=== Source data ===

(** What the authority checks.  After genesis, with a known aggregate key, a header is
    accepted exactly when its beneficiary is the burn address and its extra data, at
    most 256 bytes, starts with an extra data header of the current chain version that
    names that key, which is not the placeholder.  Neither the version of the extra data
    header nor the bytes after it are restricted. *)
Theorem authority_accepts_iff h agg nums :
  Forall is_byte (h_extra_data h) → h_number h ≠ 0 → nums_secp256k1_pk = Ok nums →
  validate_header_standalone h (Some agg) = Ok tt ↔
  h_beneficiary h = address_zero ∧ agg ≠ nums ∧
  Z.of_nat (length (h_extra_data h)) ≤ MAXIMUM_EXTRA_DATA_SIZE ∧
  ∃ version checkpoint recipient trailing,
    edh_ok (mkEdh version CHAIN_VERSION checkpoint agg recipient) ∧
    h_extra_data h = edh_serialize (mkEdh version CHAIN_VERSION checkpoint agg recipient) ++ trailing.
Proof.
  intros Hbytes Hnum Hnums. unfold validate_header_standalone, validate_extra_data_header.
  rewrite (proj2 (Z.eqb_neq _ _) Hnum), Hnums. cbn [ok_or rbind].
  unfold validate_header_extradata, validate_chain_version, validate_block_beneficiary.
  split.
  - intros Hr. rinv Hr. rinv E. unfold deserialize_extra_data_header in *. rewrite ?reject_if_ok in *.
    bool_to_prop. apply map_err_ok in E1.
    destruct (edh_deserialize (h_extra_data h)) as [r rest] eqn:Hd. simpl in E1. subst r.
    apply edh_serialize_deserialize in Hd as [Hok Hx]; [|done].
    destruct a1 as [v c checkpoint pk recipient]. simpl in *. apply dec_stable in Hr, E. subst.
    split_and!; [done|done|lia|]. exists v, checkpoint, recipient, rest. done.
  - intros (Hb & Hne & Hmax & v & checkpoint & recipient & rest & Hok & Hx).
    rewrite (proj2 (Z.ltb_ge _ _) Hmax). cbn [reject_if rbind].
    unfold deserialize_extra_data_header, edh_size, MAX_EDH_SIZE.
    rewrite Hx, edh_deserialize_serialize by done. cbn [fst map_err rbind].
    rewrite edh_serialize_length by done. change (93 <? Z.of_nat 93) with false.
    cbn [reject_if rbind edh_chain_version edh_aggregated_public_key]. rewrite Z.eqb_refl.
    cbn [negb reject_if rbind]. rewrite !bool_decide_eq_false_2 by naive_solver. done.
Qed.
End headers.

Module RulesSample.
Import SampleCodec HeaderSample.
#[local] Existing Instances sample_encoding sample_encoding_laws sample_secp sample_secp_laws.
#[local] Instance sample_eth : EthLib := {|
  hash_slow h := [h_number h]; EMPTY_OMMER_ROOT_HASH := []; EMPTY_ROOT_HASH := [];
  BaseFeeParams := (); elasticity_multiplier _ := 2;
  calc_next_block_base_fee _ _ base _ := base; calc_excess_blob_gas excess used := excess + used;
  calc_blob_gasprice _ := 1;
|}.
#[local] Instance sample_blocks : BlockLib := {|
  DATA_GAS_PER_BLOB := 131072; MAX_DATA_GAS_PER_BLOCK := 786432;
  dynamic_effective_gas_price m p base := m;
  Request := (); calculate_ommers_root _ := []; calculate_transaction_root _ := [];
  calculate_withdrawals_root _ := []; calculate_requests_root _ := [];
|}.

Definition spec : BotanixChainSpec := {|
  inner := mkSpec BOTANIX_MAINNET_CHAIN_ID (forks_new [(Paris, ForkTTD None 0)]) (ConstantParams tt);
  bitcoin_checkpoint_confirmation_depth := 6; historical_bitcoin_checkpoints_count := 1;
  weak_bitcoin_checkpoints_count := 1; leader_selection_window := None;
  botanix_fee_recipient := Some "b"%string; lst_fee_receiver := Some "l"%string; epoch_length := 1 |}.
Definition parse (s : string) : option Address :=
  if bool_decide (s = "b"%string) then Some [2] else if bool_decide (s = "l"%string) then Some [1] else None.
Definition other_key : PublicKey := exist (λ bs, Is_true (sample_key_ok bs)) (replicate 32 1) I.
Definition signed : ExtraDataHeader := mkEdh 5 CHAIN_VERSION hash other_key address.
Definition sample_header : EthHeader := {|
  h_parent_hash := []; h_ommers_hash := []; h_beneficiary := address_zero; h_state_root := [];
  h_transactions_root := []; h_receipts_root := []; h_withdrawals_root := None; h_logs_bloom := [];
  h_difficulty := 0; h_number := 7; h_gas_limit := 30000; h_gas_used := 0; h_timestamp := 0;
  h_mix_hash := []; h_nonce := 0; h_base_fee_per_gas := Some 7; h_blob_gas_used := None;
  h_excess_blob_gas := None; h_parent_beacon_block_root := None; h_requests_root := None;
  h_extra_data := edh_serialize signed ++ [1; 2; 3] |}.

===

__Your objective__:
All the records above need to be printed exactly.

__Response to the exercise__:
(** What the authority checks.  After genesis, with a known aggregate key, a header is
    accepted exactly when its beneficiary is the burn address and its extra data, at
    most 256 bytes, starts with an extra data header of the current chain version that
    names that key, which is not the placeholder.  Neither the version of the extra data
    header nor the bytes after it are restricted. *)
Theorem authority_accepts_iff h agg nums :
  Forall is_byte (h_extra_data h) → h_number h ≠ 0 → nums_secp256k1_pk = Ok nums →
  validate_header_standalone h (Some agg) = Ok tt ↔
  h_beneficiary h = address_zero ∧ agg ≠ nums ∧
  Z.of_nat (length (h_extra_data h)) ≤ MAXIMUM_EXTRA_DATA_SIZE ∧
  ∃ version checkpoint recipient trailing,
    edh_ok (mkEdh version CHAIN_VERSION checkpoint agg recipient) ∧
    h_extra_data h = edh_serialize (mkEdh version CHAIN_VERSION checkpoint agg recipient) ++ trailing.
Proof.
  intros Hbytes Hnum Hnums. unfold validate_header_standalone, validate_extra_data_header.
  rewrite (proj2 (Z.eqb_neq _ _) Hnum), Hnums. cbn [ok_or rbind].
  unfold validate_header_extradata, validate_chain_version, validate_block_beneficiary.
  split.
  - intros Hr. rinv Hr. rinv E. unfold deserialize_extra_data_header in *. rewrite ?reject_if_ok in *.
    bool_to_prop. apply map_err_ok in E1.
    destruct (edh_deserialize (h_extra_data h)) as [r rest] eqn:Hd. simpl in E1. subst r.
    apply edh_serialize_deserialize in Hd as [Hok Hx]; [|done].
    destruct a1 as [v c checkpoint pk recipient]. simpl in *. apply dec_stable in Hr, E. subst.
    split_and!; [done|done|lia|]. exists v, checkpoint, recipient, rest. done.
  - intros (Hb & Hne & Hmax & v & checkpoint & recipient & rest & Hok & Hx).
    rewrite (proj2 (Z.ltb_ge _ _) Hmax). cbn [reject_if rbind].
    unfold deserialize_extra_data_header, edh_size, MAX_EDH_SIZE.
    rewrite Hx, edh_deserialize_serialize by done. cbn [fst map_err rbind].
    rewrite edh_serialize_length by done. change (93 <? Z.of_nat 93) with false.
    cbn [reject_if rbind edh_chain_version edh_aggregated_public_key]. rewrite Z.eqb_refl.
    cbn [negb reject_if rbind]. rewrite !bool_decide_eq_false_2 by naive_solver. done.
Qed.
End headers.

Module RulesSample.
Import SampleCodec HeaderSample.
#[local] Existing Instances sample_encoding sample_encoding_laws sample_secp sample_secp_laws.
#[local] Instance sample_eth : EthLib := {|
  hash_slow h := [h_number h]; EMPTY_OMMER_ROOT_HASH := []; EMPTY_ROOT_HASH := [];
  BaseFeeParams := (); elasticity_multiplier _ := 2;
  calc_next_block_base_fee _ _ base _ := base; calc_excess_blob_gas excess used := excess + used;
  calc_blob_gasprice _ := 1;
|}.
#[local] Instance sample_blocks : BlockLib := {|
  DATA_GAS_PER_BLOB := 131072; MAX_DATA_GAS_PER_BLOCK := 786432;
  dynamic_effective_gas_price m p base := m;
  Request := (); calculate_ommers_root _ := []; calculate_transaction_root _ := [];
  calculate_withdrawals_root _ := []; calculate_requests_root _ := [];
|}.

Definition spec : BotanixChainSpec := {|
  inner := mkSpec BOTANIX_MAINNET_CHAIN_ID (forks_new [(Paris, ForkTTD None 0)]) (ConstantParams tt);
  bitcoin_checkpoint_confirmation_depth := 6; historical_bitcoin_checkpoints_count := 1;
  weak_bitcoin_checkpoints_count := 1; leader_selection_window := None;
  botanix_fee_recipient := Some "b"%string; lst_fee_receiver := Some "l"%string; epoch_length := 1 |}.
Definition parse (s : string) : option Address :=
  if bool_decide (s = "b"%string) then Some [2] else if bool_decide (s = "l"%string) then Some [1] else None.
Definition other_key : PublicKey := exist (λ bs, Is_true (sample_key_ok bs)) (replicate 32 1) I.
Definition signed : ExtraDataHeader := mkEdh 5 CHAIN_VERSION hash other_key address.
Definition sample_header : EthHeader := {|
  h_parent_hash := []; h_ommers_hash := []; h_beneficiary := address_zero; h_state_root := [];
  h_transactions_root := []; h_receipts_root := []; h_withdrawals_root := None; h_logs_bloom := [];
  h_difficulty := 0; h_number := 7; h_gas_limit := 30000; h_gas_used := 0; h_timestamp := 0;
  h_mix_hash := []; h_nonce := 0; h_base_fee_per_gas := Some 7; h_blob_gas_used := None;
  h_excess_blob_gas := None; h_parent_beacon_block_root := None; h_requests_root := None;
  h_extra_data := edh_serialize signed ++ [1; 2; 3] |}.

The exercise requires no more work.